Your answer must be every line of the data that contains "else".
━━━━
(* ------------------------------------------------------------------ *)
(** ** Responses                                                        *)
(* ------------------------------------------------------------------ *)

Lemma decode_lists_app p :
  wf_response p -> blen (wire_response p) <= MAX_FRAME_SIZE ->
  match p with
  | PFetch _ | PTopics _ | PClusterMetadata _ | PJoinGroup _ | PProduceBatchAck _ => True
  | _ => False end ->
  fst ((opcode <- get_u8 ;; decode_response_frame opcode) (wire_response p ++ [])) = Ok p.
Proof.
  intros Hwf Hsize Hp. unfold MAX_FRAME_SIZE in *.
  destruct p; try done; cbn [wire_response wf_response] in *; flatten; unfold decode_response_frame.
  - pose proof (list_len_nonneg acks). unfold MAX_BATCH_MESSAGES in *. run_all.
    erewrite bind_Ok; [|by eapply repeat_m_list; [..|intros; by apply decode_produce_ack_app]].
    done.
  - pose proof (blen_fetched_ge (fp_records r)). pose proof (list_len_nonneg (fp_records r)).
    assert (is_u32 (list_len (fp_records r))) by (revert Hsize; blia). run_all.
    unfold decode_fetch_response. run_all.
    erewrite bind_Ok; [|by eapply repeat_m_list; [..|intros; by apply decode_fetched_record_app]].
    by destruct r.
  - pose proof (list_len_nonneg (jg_partitions r)).
    assert (is_u32 (list_len (jg_partitions r))) by (revert Hsize; blia). run_all.
    erewrite bind_Ok; [|by eapply repeat_m_list; [..|intros; by apply get_u32_app]].
    cbv beta. run_all. by destruct r.
  - pose proof (blen_topics_ge topics). pose proof (list_len_nonneg topics).
    assert (is_u32 (list_len topics)) by (revert Hsize; blia). run_all.
    unfold decode_topics_response. run_all.
    erewrite bind_Ok; [|by eapply repeat_m_list; [..|intros; by apply decode_topic_metadata_app]].
    done.
  - run_all. unfold decode_cluster_metadata, MAX_CLUSTER_NODES in *. run_all.
    erewrite bind_Ok; [|by eapply repeat_m_list; [..|intros; by apply decode_cluster_node_app]].
    cbv beta. run_all. by destruct m.
Qed.

Lemma decode_response_frame_ok p :
  wf_response p -> blen (wire_response p) <= MAX_FRAME_SIZE ->
  fst ((opcode <- get_u8 ;; decode_response_frame opcode) (wire_response p)) = Ok p.
Proof.
  intros Hwf Hsize. rewrite <- (app_nil_r (wire_response p)).
  destruct p; try by apply decode_lists_app.
  all: clear Hsize; cbn [wire_response wf_response] in *;
    unfold decode_response_frame, wf_ack, wf_leadership, wire_leadership, opt_u64, short in *;
    flatten.
  - run_all. rewrite (bind_Ok _ _ _ _ _ (decode_produce_ack_app a [] ltac:(split; done))). done.
  - run_all. done.
  - assert (is_u64 (default 0 offset)) by (by destruct offset).
    run_all. erewrite bind_Ok by (by destruct offset). by destruct offset.
  - run_all. autorewrite with blen. run_all. unfold decode_leadership_fields. run_all. by destruct l.
  - run_all. autorewrite with blen. run_all. done.
  - run_all. done.
Qed.
Lemma wp_decode_produce b : wp decode_produce (fun r _ => wf_produce r) any_err b.
Proof.
  unfold decode_produce.
  repeat (lazymatch goal with
          | |- wp (if _ =? 0 then _ else _) _ _ _ => apply wp_producer; [done|intros p bx Hp]
          | _ => code_step
          end; try done).
  match goal with |- context [?h =? 1] => destruct (h =? 1) end;
    unfold wf_produce, ProduceRequest_with_partition; cbn; split_and?; try done;
    by destruct p.
Qed.

Lemma wp_decode_fetch b :
  wp decode_fetch (fun r _ => wf_request (RFetch r)) any_err b.
Proof. unfold decode_fetch. decode. Qed.

Lemma wp_decode_group_fetch b :
  wp decode_group_fetch (fun r _ => wf_request (RGroupFetch r) /\ checked (RGroupFetch r)) any_err b.
Proof.
  unfold decode_group_fetch. decode; unfold short in *; destruct_and?; try done.
Qed.

Lemma wp_batch_encoded_size xs n b (Q : Z -> bytes -> Prop) :
  (forall m, Forall wf_batch_record xs -> m = n + blen (xs ≫= wire_batch_record) -> Q m b) ->
  wp (batch_encoded_size xs n) Q any_err b.
Proof.
  intros HQ.
  assert (wp (batch_encoded_size xs n) (fun _ _ => True) any_err b) as Hs.
  { clear HQ. revert n. induction xs as [|x xs IH]; intros n; cbn [batch_encoded_size]; decode. }
  unfold wp in *. destruct (batch_encoded_size xs n b) as [[m|e|] b'] eqn:E; [|done..].
  apply batch_encoded_size_inv in E as (? & ? & ->). auto.
Qed.

Lemma wp_ProduceBatchRequest_new t xs a c (Q : ProduceBatchRequest -> bytes -> Prop) b :
  (topic_ok t -> 0 < list_len xs <= MAX_BATCH_MESSAGES -> Forall wf_batch_record xs ->
   blen (wire_batch xs) <= MAX_UNCOMPRESSED_BATCH_SIZE ->
   Q {| pb_topic := t; pb_records := xs; pb_ack_mode := a; pb_compression := c;
        pb_partition := None |} b) ->
  wp (ProduceBatchRequest_new t xs a c) Q any_err b.
Proof.
  intros HQ. unfold ProduceBatchRequest_new. decode. apply wp_batch_encoded_size. intros m HF ->.
  decode. apply HQ; try done.
  - match goal with H : _ || _ = false |- _ =>
      apply orb_false_iff in H as [?%bool_decide_eq_false ?%Z.ltb_ge] end.
    unfold list_len. destruct xs; [done|]. cbn [length] in *. lia.
  - unfold wire_batch. by rewrite blen_app, blen_be.
Qed.

Lemma wp_decode_batch_records b : wp decode_batch_records (fun _ _ => True) any_err b.
Proof.
  unfold decode_batch_records. decode.
  eapply wp_mono; [apply (wp_repeat_m _ (fun _ _ => True) (fun _ => True)); [done|]|
                   intros; decode|done].
  intros. unfold decode_batch_record. decode.
Qed.

Lemma wp_decode_produce_batch `{!Zstd} b :
  wp decode_produce_batch (fun r _ => wf_batch r) any_err b.
Proof.
  unfold decode_produce_batch. decode.
  all: eapply wp_mono; [apply wp_decode_batch_records| |done]; intros xs bx _; decode.
  all: apply wp_ProduceBatchRequest_new; intros; decode.
  all: match goal with |- context [?h =? 1] => destruct (h =? 1) end;
    unfold wf_batch, ProduceBatchRequest_with_partition; cbn; split_and?; done || lia.
Qed.

Ltac sub L := eapply wp_mono; [apply L|intros|done]; cbn beta in *; destruct_and?.

Lemma wp_decode_request_frame `{!Zstd} b :
  1 <= blen b ->
  wp decode_request_frame (fun r _ => wf_request r /\ checked r) any_err b.
Proof.
  intros Hb. unfold decode_request_frame. wp_step. wp_step. wp_step. wp_step. intros.
  apply wp_if; intros _; [wp_step; sub wp_decode_produce; by wp_step|].
  apply wp_if; intros _; [wp_step; sub @wp_decode_produce_batch; by wp_step|].
  apply wp_if; intros _; [wp_step; sub wp_decode_fetch; by wp_step|].
  all: unfold decode_group_member, decode_group_generation, decode_commit_offset,
    decode_fetch_committed, decode_create_topic, decode_promote_leader,
    decode_apply_leadership, decode_leadership_fields.
  all: repeat first
    [ lazymatch goal with
      | |- wp (bind decode_group_fetch _) _ _ _ =>
          apply wp_bind; sub wp_decode_group_fetch; by apply wp_ret
      | |- wp (if _ then _ else _) _ _ _ => apply wp_if; intros _
      end
    | code_step ].
  all: unfold short in *; destruct_and?; cbn; split_and?; try done.
  by apply Z.eqb_neq.
Qed.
━━━━
## Answer:
          | |- wp (if _ =? 0 then _ else _) _ _ _ => apply wp_producer; [done|intros p bx Hp]
      | |- wp (if _ then _ else _) _ _ _ => apply wp_if; intros _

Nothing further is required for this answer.